» **Task instructions**: From the very first line down to the line containing "Definition looped_engine : engine", write out the material exactly as it appears, and no more.

» **Given information**:

(** The source's self-loop is what breaks it: with the arc (0, 0) of
    capacity 5 registered, [initialize_preflow(0)] first stores 5 and
    then -5 in the single cell [flow[0][0]]. *)
Definition looped_engine : engine :=
  match (add_edge 0 0 5;; initialize_preflow 0) (init 2) with
  | Ok _ e => e
  | _ => init 2
  end.

(** *** Registering the same arc twice *)

(** C9. Calling [add_edge] twice for the same ordered pair is neither
    rejected nor merged: the second capacity replaces the first and [v]
    is appended to [graph[u]] a second time; [initialize_preflow(u)]
    then subtracts the capacity from [excess[u]] once per entry of
    [graph[u]], twice for the duplicated arc, while [excess[v]] and
    [flow[u][v]] are merely set to the stored capacity. *)
Theorem duplicate_arc_accounting e u v c1 c2 :
  wf e -> vertex e u -> vertex e v ->
  exists e1,
    (add_edge u v c1;; add_edge u v c2) e = Ok tt e1
    /\ at2 (capacity e1) u v = c2
    /\ adj (graph e1) u = adj (graph e) u ++ [v; v]
    /\ (u <> v ->
        (forall w, w ∈ adj (graph e) u -> vertex e w /\ w <> u) ->
        exists e2,
          initialize_preflow u e1 = Ok tt e2
          /\ at2 (flow e2) u v = c2
          /\ at1 (excess e2) v = c2
          /\ at1 (excess e2) u
             = at1 (excess e) u
               - sumf (adj (graph e) u) (fun w => at2 (capacity e1) u w)
               - 2 * c2).
Proof.
  intros Hwf Hu Hv.
  set (e0 := edge_added e u v c1).
  set (e1 := edge_added e0 u v c2).
  assert (Hwf0 : wf e0) by (subst e0; unfold edge_added; cbv zeta; auto).
  assert (Hwf1 : wf e1) by (subst e1; unfold edge_added; cbv zeta; auto).
  assert (HC : C e1 u v = c2).
  { subst e1. unfold edge_added. cbv zeta.
    rewrite C_upd by (auto using wf_set_graph). now rewrite decide_True. }
  assert (Hg : adj (graph e1) u = adj (graph e) u ++ [v; v]).
  { change (graph e1)
      with (adj_append (adj_append (graph e) u v) u v).
    rewrite !adj_adj_append, !decide_True by done.
    now rewrite <- app_assoc. }
  exists e1. split; [|split; [done|split; [done|]]].
  { erewrite bind_ok by now apply add_edge_ok. now apply add_edge_ok. }
  intros Huv Hadj.
  assert (Hadj1 : forall w, w ∈ adj (graph e1) u -> vertex e1 w).
  { intros w. rewrite Hg, elem_of_app. intros [Hw|Hw]; [now apply Hadj|].
    apply elem_of_cons in Hw as [->|Hw]; [done|].
    apply list_elem_of_singleton in Hw. now rewrite Hw. }
  assert (Hnin : u ∉ adj (graph e1) u).
  { rewrite Hg, elem_of_app. intros [Hw|Hw]; [now apply Hadj in Hw|].
    apply elem_of_cons in Hw as [Hw|Hw]; [done|].
    apply list_elem_of_singleton in Hw. done. }
  pose proof (saturated_preflow u e1 Hwf1 Hu Hadj1)
    as [_ _ _ _ _ HF HX HXs].
  exists (preflow u e1). split; [now apply initialize_preflow_ok|].
  assert (Hvin : v ∈ adj (graph e1) u)
    by (rewrite Hg, elem_of_app; right; left).
  split; [|split].
  - fold (F (preflow u e1) u v). rewrite HF by done.
    rewrite decide_False by (intros [_ ?]; congruence).
    rewrite decide_True by done. done.
  - fold (X (preflow u e1) v). rewrite HX by done.
    rewrite decide_True by done. done.
  - fold (X (preflow u e1) u). rewrite HXs by done.
    rewrite Hg, sumf_app, !sumf_cons, sumf_nil, HC.
    change (X e1 u) with (at1 (excess e) u). unfold C. lia.
Qed.

Lemma duplicate_arc_accounting_witness :
  exists e1,
    (add_edge 0 1 3;; add_edge 0 1 5) (init 2) = Ok tt e1
    /\ at2 (capacity e1) 0 1 = 5
    /\ adj (graph e1) 0 = adj (graph (init 2)) 0 ++ [1; 1]
    /\ (0 <> 1 ->
        (forall w, w ∈ adj (graph (init 2)) 0 -> vertex (init 2) w /\ w <> 0) ->
        exists e2,
          initialize_preflow 0 e1 = Ok tt e2
          /\ at2 (flow e2) 0 1 = 5
          /\ at1 (excess e2) 1 = 5
          /\ at1 (excess e2) 0
             = at1 (excess (init 2)) 0
               - sumf (adj (graph (init 2)) 0) (fun w => at2 (capacity e1) 0 w)
               - 2 * 5).
Proof.
  apply (duplicate_arc_accounting (init 2) 0 1 3 5).
  - apply wf_init.
  - unfold vertex. simpl. lia.
  - unfold vertex. simpl. lia.
Defined.

(** *** [add_edge] does not validate its arguments *)

(** With a subscript outside [-V, V) the adjacency list has already
    been extended when [IndexError] is raised. *)
Lemma add_edge_out_of_range e u v cap :
  wf e -> ~ (- V e <= u < V e) \/ ~ (- V e <= v < V e) ->
  add_edge u v cap e
  = Raise IndexError (set_graph (adj_append (graph e) u v) e).
Proof.
  intros Hwf Hout. unfold add_edge, graph_append.
  erewrite bind_ok by reflexivity.
  unfold wr_capacity. simpl.
  rewrite (setitem2_out (V e)); [done|apply Hwf|done].
Qed.

Lemma add_edge_stores e u v cap :
  wf e -> vertex e u -> vertex e v ->
  exists e', add_edge u v cap e = Ok tt e'
             /\ at2 (capacity e') u v = cap
             /\ adj (graph e') u = adj (graph e) u ++ [v].
Proof.
  intros Hwf Hu Hv. exists (edge_added e u v cap).
  split; [now apply add_edge_ok|]. split.
  - fold (C (edge_added e u v cap) u v). unfold edge_added. cbv zeta.
    rewrite C_upd by (auto using wf_set_graph). now rewrite decide_True.
  - change (graph (edge_added e u v cap)) with (adj_append (graph e) u v).
    rewrite adj_adj_append. now rewrite decide_True.
Qed.

(** *** [initialize_preflow] on any source and any adjacency list

    The entries of [graph[s]] are whatever [add_edge] was given.  An
    entry in [-V, V) addresses a vertex, a negative one counting from the
    end; any other entry makes the first statement of the loop body
    raise [IndexError]. *)

Definition in_bounds (e : engine) (v : Z) : Prop := - V e <= v < V e.

Lemma rd_capacity_any e u v :
  wf e -> in_bounds e u -> in_bounds e v ->
  rd_capacity u v e = Ok (C e (norm (V e) u) (norm (V e) v)) e.
Proof.
  intros Hwf Hu Hv. rewrite <- rd_capacity_ok by (try done; now apply norm_range).
  unfold rd_capacity. now rewrite (getitem2_norm (V e)) by (try done; apply Hwf).
Qed.

Lemma wr_flow_any e u v x :
  wf e -> in_bounds e u -> in_bounds e v ->
  wr_flow u v x e
  = Ok tt (set_flow (upd2 (flow e) (norm (V e) u) (norm (V e) v) x) e).
Proof.
  intros Hwf Hu Hv. rewrite <- wr_flow_ok by (try done; now apply norm_range).
  unfold wr_flow. now rewrite (setitem2_norm (V e)) by (try done; apply Hwf).
Qed.

Lemma rd_excess_any e u :
  wf e -> in_bounds e u -> rd_excess u e = Ok (X e (norm (V e) u)) e.
Proof.
  intros Hwf Hu. rewrite <- rd_excess_ok by (try done; now apply norm_range).
  unfold rd_excess. rewrite (getitem_norm (excess e) u);
    rewrite (wf_excess _ Hwf), Z2Nat.id; unfold in_bounds in Hu; (done || lia).
Qed.

Lemma wr_excess_any e u x :
  wf e -> in_bounds e u ->
  wr_excess u x e = Ok tt (set_excess (upd1 (excess e) (norm (V e) u) x) e).
Proof.
  intros Hwf Hu. rewrite <- wr_excess_ok by (try done; now apply norm_range).
  unfold wr_excess. rewrite (setitem_norm (excess e) u);
    rewrite (wf_excess _ Hwf), Z2Nat.id; unfold in_bounds in Hu; (done || lia).
Qed.

Lemma wr_height_any e u x :
  wf e -> in_bounds e u ->
  wr_height u x e = Ok tt (set_height (upd1 (height e) (norm (V e) u) x) e).
Proof.
  intros Hwf Hu. rewrite <- wr_height_ok by (try done; now apply norm_range).
  unfold wr_height. rewrite (setitem_norm (height e) u);
    rewrite (wf_height _ Hwf), Z2Nat.id; unfold in_bounds in Hu; (done || lia).
Qed.

(** One iteration of the loop of [initialize_preflow(s)] at the entry
    [v]. *)
Definition saturate_entry (s v : Z) : M engine unit :=
  c ← rd_capacity s v;
  wr_flow s v c;;
  c ← rd_capacity s v;
  wr_flow v s (- c);;
  c ← rd_capacity s v;
  wr_excess v c;;
  x ← rd_excess s;
  c ← rd_capacity s v;
  wr_excess s (x - c).

Lemma initialize_preflow_unfold s :
  initialize_preflow s
  = (e ← get; wr_height s (V e);; for_each (adj (graph e) s) (saturate_entry s)).
Proof. reflexivity. Qed.

Lemma saturate_entry_ok s v e :
  wf e -> in_bounds e s -> in_bounds e v ->
  saturate_entry s v e = Ok tt (saturated (norm (V e) s) e (norm (V e) v)).
Proof.
  intros Hwf Hs Hv. unfold saturate_entry, saturated. cbv zeta.
  pose proof (norm_range _ _ Hs) as Hs'. pose proof (norm_range _ _ Hv) as Hv'.
  erewrite bind_ok by now apply rd_capacity_any.
  erewrite bind_ok by now apply wr_flow_any.
  set (e1 := set_flow _ e).
  assert (Hwf1 : wf e1) by (subst e1; auto).
  erewrite bind_ok by (apply (rd_capacity_any e1); done).
  erewrite bind_ok by (apply (wr_flow_any e1); done).
  set (e2 := set_flow _ e1).
  assert (Hwf2 : wf e2) by (subst e2; auto).
  erewrite bind_ok by (apply (rd_capacity_any e2); done).
  erewrite bind_ok by (apply (wr_excess_any e2); done).
  set (e3 := set_excess _ e2).
  assert (Hwf3 : wf e3) by (subst e3; auto).
  erewrite bind_ok by (apply (rd_excess_any e3); done).
  erewrite bind_ok by (apply (rd_capacity_any e3); done).
  rewrite (wr_excess_any e3) by done. reflexivity.
Qed.

Lemma saturate_entry_out s v e :
  wf e -> in_bounds e s -> ~ in_bounds e v ->
  saturate_entry s v e = Raise IndexError e.
Proof.
  intros Hwf Hs Hv. unfold saturate_entry, rd_capacity.
  unfold mbind, M_bind.
  rewrite (getitem2_out (V e)); [done|apply Hwf|now right].
Qed.

Lemma V_saturated s e v : V (saturated s e v) = V e.
Proof. reflexivity. Qed.

Lemma capacity_saturated s e v : capacity (saturated s e v) = capacity e.
Proof. reflexivity. Qed.

Lemma graph_saturated s e v : graph (saturated s e v) = graph e.
Proof. reflexivity. Qed.

(** Saturating one arc out of [s] keeps the flow matrix
    skew-symmetric, unless the arc is a loop at [s] with capacity. *)
Lemma skew_saturated s e v :
  wf e -> vertex e s -> vertex e v -> (v = s -> C e s s = 0) ->
  skew (V e) (flow e) -> skew (V e) (flow (saturated s e v)).
Proof.
  intros Hwf Hs Hv Hloop Hsk a b Ha Hb. unfold vertex in *.
  set (c := C e s v).
  set (e1 := set_flow (upd2 (flow e) s v c) e).
  assert (Hwf1 : wf e1) by (subst e1; auto).
  assert (HF : forall x y, 0 <= x < V e -> 0 <= y < V e ->
            at2 (flow (saturated s e v)) x y
            = if decide (x = v /\ y = s) then - c
              else if decide (x = s /\ y = v) then c else F e x y).
  { intros x y Hx Hy.
    change (at2 (flow (saturated s e v)) x y)
      with (F (set_flow (upd2 (flow e1) v s (- c)) e1) x y).
    rewrite F_upd by done. case_decide; [done|].
    subst e1. rewrite F_upd by done. done. }
  rewrite !HF by done.
  pose proof (Hsk a b Ha Hb) as Hab. fold (F e b a) (F e a b) in Hab.
  repeat case_decide; destruct_and?; subst; try lia; try tauto.
  all: subst c; rewrite Hloop by done; lia.
Qed.

(** The loop of [initialize_preflow(s)]: it returns, or stops with
    [IndexError] at an entry outside [-V, V); either way the flow matrix
    is left skew-symmetric, provided no entry denotes [s] itself while
    [capacity[s][s]] is not zero. *)
Lemma saturate_entries_skew s e vs :
  wf e -> in_bounds e s -> skew (V e) (flow e) ->
  (forall v, v ∈ vs -> norm (V e) v = norm (V e) s ->
             C e (norm (V e) s) (norm (V e) s) = 0) ->
  exists e', wf e' /\ V e' = V e /\ skew (V e) (flow e')
    /\ (for_each vs (saturate_entry s) e = Ok tt e'
        \/ for_each vs (saturate_entry s) e = Raise IndexError e'
           /\ exists v, v ∈ vs /\ ~ in_bounds e v).
Proof.
  intros Hwf Hs Hsk. revert e Hwf Hs Hsk.
  induction vs as [|v vs IH]; intros e Hwf Hs Hsk Hloop.
  - exists e. repeat (split; [done|]). now left.
  - destruct (decide (in_bounds e v)) as [Hv|Hv].
    + set (e1 := saturated (norm (V e) s) e (norm (V e) v)).
      destruct (IH e1) as (e' & Hwf' & HV' & Hsk' & Hrun).
      { now apply wf_saturated. }
      { exact Hs. }
      { subst e1. rewrite V_saturated. apply skew_saturated; try done;
          [now apply norm_range|now apply norm_range|].
        intros Heq. apply (Hloop v); [left|done]. }
      { intros w Hw Heq. subst e1. apply (Hloop w); [now right|done]. }
      exists e'. split; [done|]. split; [done|]. split; [done|].
      cbn [for_each]. erewrite bind_ok by now apply saturate_entry_ok.
      destruct Hrun as [Hrun|(Hrun & w & Hw & Hout)]; [now left|].
      right. split; [done|]. exists w. split; [now right|done].
    + exists e. split; [done|]. split; [done|]. split; [done|].
      right. split.
      * cbn [for_each]. unfold mbind, M_bind.
        now rewrite saturate_entry_out.
      * exists v. split; [left|done].
Qed.

(** [initialize_preflow(s)] for any [s]: the same, with
    [IndexError] at [self.height[s] = self.V] when [s] itself is outside
    [-V, V). *)
Lemma initialize_preflow_skew s e :
  wf e -> skew (V e) (flow e) ->
  (forall v, v ∈ adj (graph e) s -> norm (V e) v = norm (V e) s ->
             at2 (capacity e) s s = 0) ->
  exists e', skew (V e) (flow e')
    /\ (initialize_preflow s e = Ok tt e'
        \/ initialize_preflow s e = Raise IndexError e')
    /\ (in_bounds e s -> (forall v, v ∈ adj (graph e) s -> in_bounds e v) ->
        initialize_preflow s e = Ok tt e').
Proof.
  intros Hwf Hsk Hloop. rewrite initialize_preflow_unfold.
  destruct (decide (in_bounds e s)) as [Hs|Hs].
  - set (e0 := set_height (upd1 (height e) (norm (V e) s) (V e)) e).
    assert (Hwf0 : wf e0) by (subst e0; auto).
    destruct (saturate_entries_skew s e0 (adj (graph e) s))
      as (e' & Hwf' & HV' & Hsk' & Hrun); try done.
    { intros v Hv Heq. rewrite <- (Hloop v Hv Heq).
      unfold C, at2. change (capacity e0) with (capacity e).
      change (V e0) with (V e).
      now rewrite <- (getitem2_norm (V e)) by (try done; apply Hwf). }
    exists e'. split; [done|].
    assert (Hstart : (e1 ← get; wr_height s (V e1);;
                      for_each (adj (graph e1) s) (saturate_entry s)) e
                     = for_each (adj (graph e) s) (saturate_entry s) e0).
    { erewrite bind_ok by reflexivity.
      erewrite bind_ok by now apply wr_height_any. done. }
    rewrite Hstart. split.
    + destruct Hrun as [Hrun|[Hrun _]]; [now left|now right].
    + intros _ Hall. destruct Hrun as [Hrun|(_ & w & Hw & Hout)]; [done|].
      exfalso. apply Hout, (Hall w Hw).
  - exists e. split; [done|]. split.
    + right. unfold mbind, M_bind, get, wr_height, setitem.
      rewrite index_none; [done|]. rewrite (wf_height _ Hwf).
      unfold in_bounds in Hs. lia.
    + intros Hs'. done.
Qed.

» **Final answer**:
(** The source's self-loop is what breaks it: with the arc (0, 0) of
    capacity 5 registered, [initialize_preflow(0)] first stores 5 and
    then -5 in the single cell [flow[0][0]]. *)
Definition looped_engine : engine :=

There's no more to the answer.